Ah, ok. Still, we're going to need the full llvm.amdgcn.update.dpp to
generate the best possible code sequence, and it's a strict superset
of llvm.amdgcn.mov.dpp (both the old and fixed versions), so I'm
inclined to not bother fixing it and just deprecate it instead.

>
>
>> would get turned into:
>>
>> v_mov_b32 %new, %old
>> v_mov_b32 %new, %update (dpp control)
>>
>> And hopefully coalescing will remove the first copy. Think of it as
>> like lowering LLVM's three-address form for e.g. ADD to the x86
>> two-address form. If you wanted to get fancy, you could also recognize
>> the case where the old value is zero and turn that into a DPP move
>> with bound_ctrl = 1.
>>
>> Also, remember that the whole point of this was to be able to express
>> stuff like:
>>
>> v_min_f32 v1, v0, v1 (dpp control)
>>
>> where you take the minimum of v1 and the swizzled v0, except where you
>> would've read an invalid lane for v0, you read the old value for v1
>> instead. For operations like add and iadd where the identity is 0, you
>> can set bound_ctrl = 1, and then the optimizer can safely fold the
>> v_mov_b32 into the operation itself. That is, you'd do:
>>
>> %swizzled = i32 llvm.amdgcn.update.dpp i32 0, %update, (dpp control)
>> %new = i32 add %swizzled, %old
>>
>> and after coalescing, register allocation, etc. the backend would turn
>> that into:
>>
>> v_add_i32 v1, v0, v1 (dpp control) bound_ctrl:1
>>
>> which is functionally equivalent to the version without the bound_ctrl.
>>
>> Otherwise, for operations `op' where a `op' a == a, you can do something like:
>>
>> %swizzled = f32 llvm.amdgcn.update.dpp %old, %update, (dpp control)
>> %new = f32 fmin %swizzled, %old
>>
>> and then if the optimizer is clever enough, it can also fold it into
>> one instruction since the invalid lanes will get their old values
>> back. I think that covers all the cases we care about.
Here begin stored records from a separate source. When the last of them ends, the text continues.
(** X11: the 200 answer of an inventory listing whose id search finds
    products, written out.  [data] has one object per product the ERP read
    returned, in that order, with id, name, price, cost price and currency;
    its [tags] are the product's tag ids in their order, each looked up
    among the tags the one tag read returned: the last returned tag of that
    id, and nothing for an id no returned tag has.  [found] and the message
    go by the number of products, [has_more] says whether offset plus limit
    is below the count. *)
Theorem listed_tags_by_id ev s s1 s2 s3 s4 s5 uid p d ids products total_count tags :
  dispatch ev = Some ListInventory →
  authorized cfg ev = true →
  srv (login_call cfg) s = (s1, inr (Some uid)) →
  uid ≠ 0 →
  inventory_params_of ev (default "GET" (ev_method ev)) = Ret (inr p) →
  inventory_domain (ip_search_term p) (ip_category_id p) = inr d →
  srv (kw_call cfg uid (Search product_product d
                          (name_order (ip_limit p) (ip_offset p)))) s1
  = (s2, inr ids) →
  ids ≠ [] →
  srv (kw_call cfg uid (ReadProduct ids product_fields)) s2 = (s3, inr products) →
  srv (kw_call cfg uid (SearchCount product_product d)) s3 = (s4, inr total_count) →
  match unique (mjoin (p_product_tag_ids <$> products)) with
  | [] => tags = [] ∧ s5 = s4
  | unique_tag_ids =>
      srv (kw_call cfg uid (ReadTag unique_tag_ids ["id"; "name"; "color"])) s4
      = (s5, inr tags)
  end →
  let shown (tag_id : Z) : option json :=
    (λ t, JObject [("id", JInt (t_id t)); ("name", JString (t_name t));
                   ("color", t_color t)])
    <$> last (filter (λ t, t_id t = tag_id) tags) in
  let listed (q : product) : json :=
    JObject [
      ("id", JInt (p_id q));
      ("name", JString (p_name q));
      ("price", JFloat (p_list_price q));
      ("cost_price", JFloat (p_standard_price q));
      ("currency", JObject [
         ("id", match p_currency_id q with Some c => JInt c.1 | None => JNull end);
         ("name", JString match p_currency_id q with Some c => c.2 | None => "" end)]);
      ("tags", JArray (omap shown (p_product_tag_ids q)))] in
  let n := Z.of_nat (List.length products) in
  (run srv (lambda_handler cfg ev) s).1.1 = s5
  ∧ (run srv (lambda_handler cfg ev) s).2
    = inr {| statusCode := 200;
             r_headers := Some [("Access-Control-Allow-Origin", "*");
                                ("Content-Type", "application/json")];
             r_body := Some (JObject [
               ("success", JBool true);
               ("found", JBool (0 <? n));
               ("data", JArray (listed <$> products));
               ("pagination", JObject [
                  ("total_count", JInt total_count);
                  ("limit", JInt (ip_limit p));
                  ("offset", JInt (ip_offset p));
                  ("has_more", JBool (ip_offset p + ip_limit p <? total_count))]);
               ("filters_applied", JObject [
                  ("search_term", ip_search_term p);
                  ("category_id", ip_category_id p);
                  ("search_method", JString (default "GET" (ev_method ev)))]);
               ("message",
                JString (if 0 <? n
                         then "Found " +:+ pretty n +:+ " product(s)"
                         else if truthy (ip_search_term p)
                              then "No products found matching: "
                                   +:+ py_str (ip_search_term p)
                              else "No products found"))]) |}.
Proof.
  intros Ht Hauth Hlogin Huid Hparams Hd Hsearch Hids Hread Hcount Htags shown listed n.
  assert (Hlisted : format_product (tag_dict tags) <$> products = listed <$> products).
  { apply list_fmap_ext. intros _ q _. unfold format_product, listed, product_tags_of.
    rewrite (omap_ext_same _ shown); [reflexivity |].
    intros tag_id. unfold shown. rewrite tag_dict_lookup. reflexivity. }
  assert (Hrun : ∃ calls,
            run srv (lambda_handler cfg ev) s
            = (s5, calls,
               inr (json_response 200 (JObject [
                 ("success", JBool true);
                 ("found", JBool (0 <? n));
                 ("data", JArray (format_product (tag_dict tags) <$> products));
                 ("pagination", JObject [
                    ("total_count", JInt total_count);
                    ("limit", JInt (ip_limit p));
                    ("offset", JInt (ip_offset p));
                    ("has_more", JBool (ip_offset p + ip_limit p <? total_count))]);
                 ("filters_applied", JObject [
                    ("search_term", ip_search_term p);
                    ("category_id", ip_category_id p);
                    ("search_method", JString (default "GET" (ev_method ev)))]);
                 ("message",
                  JString (if 0 <? n
                           then "Found " +:+ pretty n +:+ " product(s)"
                           else not_found_message (ip_search_term p)))])))).
  { destruct (unique (mjoin (p_product_tag_ids <$> (products : list product))))
      as [| t ts] eqn:Hunique;
      eexists;
      (apply (run_dispatched cfg srv ListInventory); [exact Ht |]);
      simpl; unfold handle_list_inventory;
      (eapply run_after_login; [exact Hauth | exact Hlogin | exact Huid |]);
      cbn beta iota; rewrite Hparams; cbn [bind];
      unfold retrieve_inventory; rewrite Hd;
      run_call Hsearch; (destruct ids as [| i ids]; [contradiction |]);
      run_call Hread; run_call Hcount;
      subst n; unfold kw_call, tag_fields in *; rewrite Hunique.
    - destruct Htags as [-> ->]. run_step. rewrite length_fmap. reflexivity.
    - run_call Htags. rewrite length_fmap. reflexivity. }
  destruct Hrun as [calls Hrun].
  rewrite Hrun. split; [reflexivity |]. cbn [snd]. rewrite Hlisted. reflexivity.
Qed.

(** X12: a price update whose body gives a name that is not blank and a
    price that is a number and not negative, and whose name search (exact
    or, when that finds nothing, [ilike]) finds one product, reads the
    product, writes the new sale price on it, with the cost price exactly
    when the body's [update_cost_price] is truthy, and reads it again with
    its tags.  What the [write] returns is not looked at; the answer is 200
    and reports the price read before the write and the prices read after
    it.  When the [write] raises, the answer is 500 and nothing more is
    called. *)
Theorem price_update_call_by_call ev s s1 s2 s3 s4 s5 s6 s7 uid members n v x found
    product_id current (written : res bool) updated product_tags :
  dispatch ev = Some UpdateProduct →
  authorized cfg ev = true →
  srv (login_call cfg) s = (s1, inr (Some uid)) →
  uid ≠ 0 →
  ev_body ev = Parsed (JObject members) →
  assoc "product_name" members = Some (JString n) →
  PyStr.strip n ≠ "" →
  assoc "price" members = Some v →
  py_float v = inr x →
  float_neg x = false →
  let update_cost_price := default (JBool false) (assoc "update_cost_price" members) in
  let exact :=
    kw_call cfg uid
      (Search product_product [Cond "name" "=" (JString (PyStr.strip n))] None) in
  let like :=
    kw_call cfg uid
      (Search product_product [Cond "name" "ilike" (JString (PyStr.strip n))] None) in
  let read_current :=
    kw_call cfg uid
      (ReadProduct [product_id] ["id"; "name"; "list_price"; "standard_price"]) in
  let write :=
    kw_call cfg uid
      (WriteProduct [product_id]
         {| ud_list_price := x;
            ud_standard_price := if truthy update_cost_price then Some x else None |}) in
  let read_updated :=
    kw_call cfg uid
      (ReadProduct [product_id]
         ["id"; "name"; "list_price"; "standard_price"; "product_tag_ids"]) in
  srv exact s1 = (s2, inr found) →
  match found with
  | [] => srv like s2 = (s3, inr [product_id])
  | _ => [product_id] = found ∧ s3 = s2
  end →
  srv read_current s3 = (s4, inr [current]) →
  srv write s4 = (s5, written) →
  srv read_updated s5 = (s6, inr [updated]) →
  match p_product_tag_ids updated with
  | [] => product_tags = [] ∧ s7 = s6
  | tag_ids => srv (kw_call cfg uid (ReadTag tag_ids ["id"; "name"; "color"])) s6
               = (s7, inr product_tags)
  end →
  let before_write :=
    login_call cfg :: exact :: match found with [] => [like] | _ => [] end
    ++ [read_current; write] in
  run srv (lambda_handler cfg ev) s
  = match written with
    | inl e =>
        (s5, before_write,
         inr {| statusCode := 500;
                r_headers := None;
                r_body := Some (JObject [
                  ("error", JString ("Could not update product: " +:+ exn_str e))]) |})
    | inr _ =>
        (s7,
         before_write ++ read_updated
         :: match p_product_tag_ids updated with
            | [] => []
            | tag_ids => [kw_call cfg uid (ReadTag tag_ids ["id"; "name"; "color"])]
            end,
         inr {| statusCode := 200;
                r_headers := Some [("Access-Control-Allow-Origin", "*");
                                   ("Content-Type", "application/json")];
                r_body := Some (JObject [
                  ("success", JBool true);
                  ("message", JString "Product price updated successfully");
                  ("data", JObject [
                     ("id", JInt (p_id updated));
                     ("name", JString (p_name updated));
                     ("previous_price", JFloat (p_list_price current));
                     ("new_price", JFloat (p_list_price updated));
                     ("cost_price", JFloat (p_standard_price updated));
                     ("cost_price_updated", update_cost_price);
                     ("tags",
                      JArray ((λ t, JObject [("id", JInt (t_id t));
                                             ("name", JString (t_name t));
                                             ("color", t_color t)])
                                <$> product_tags))])]) |})
    end.
Proof.
  intros Ht Hauth Hlogin Huid Hbody Hname Hn Hprice Hfloat Hneg
    update_cost_price exact like read_current write read_updated
    Hexact Hlike Hread Hwrite Hread' Htags before_write.
  pose proof (update_params_from_body ev members n v x Hbody Hname Hn Hprice Hfloat Hneg)
    as Hparams.
  pose proof (run_find_by_name uid (PyStr.strip n) found [product_id] s1 s2 s3 Hexact Hlike)
    as Hfind.
  pose proof (run_read_product_tags uid updated product_tags s6 s7 Htags) as Hrtags.
  subst before_write update_cost_price exact like read_current write read_updated.
  unfold kw_call in *.
  destruct written as [e | ok];
    apply (run_dispatched cfg srv UpdateProduct); try exact Ht;
    simpl; unfold handle_update_product;
    (eapply run_after_login; [exact Hauth | exact Hlogin | exact Huid |]);
    cbn beta iota; rewrite Hparams; cbn [bind];
    rewrite run_try; unfold write_price; cbn [up_product_name up_new_price
                                               up_update_cost_price];
    rewrite run_bind, Hfind; cbn beta iota;
    run_call Hread; cbn [item0 of_option head lift bind run];
    run_call Hwrite.
  - rewrite app_nil_r. reflexivity.
  - run_call Hread'. cbn [item0 of_option head lift bind run].
    rewrite run_bind, Hrtags. cbn beta iota. cbn [run].
    rewrite app_nil_r. cbn [app]. rewrite <- !app_assoc. reflexivity.
Qed.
The question is
>> whether it's better to take that route, or whether it's better to just
>> add intrinsics like llvm.amdgcn.add_dpp, llvm.amdgcn.fmin_dpp, etc. so
>> that:
>>
>
> I would only go the route of adding a dpp intrinsic for every operation
> if it gives you functionality that you can't get with the llvm.amdgcn.update.dpp.
> The main reason for this is that you will lose the generic combines that
> LLVM has for add, min, etc.

Ok, good point. I think this is only going to be used in a few
specific scenarios, but I can see stuff like fusing add + into mad
being useful.

>
>
> -Tom
>> %new = f32 llvm.amdgcn.fmin_dpp %old, %src0, %src1 (dpp_control)
>>
>> turns into:
>>
>> v_mov_b32 %new, %old
>> v_min_f32 %new, %src0, %src1 (dpp_control)
>>
>> and then we can get what we want directly, without have to do much
>> optimization except for coalescing that already exists. The downside
>> is that we'd have to add a lot more intrinsics (one for min, max,
>> fmin, fmax, add, and iadd).
>>
>>>
>>> -Tom
>>>
>>>> -Matt
>>>>
>>>
>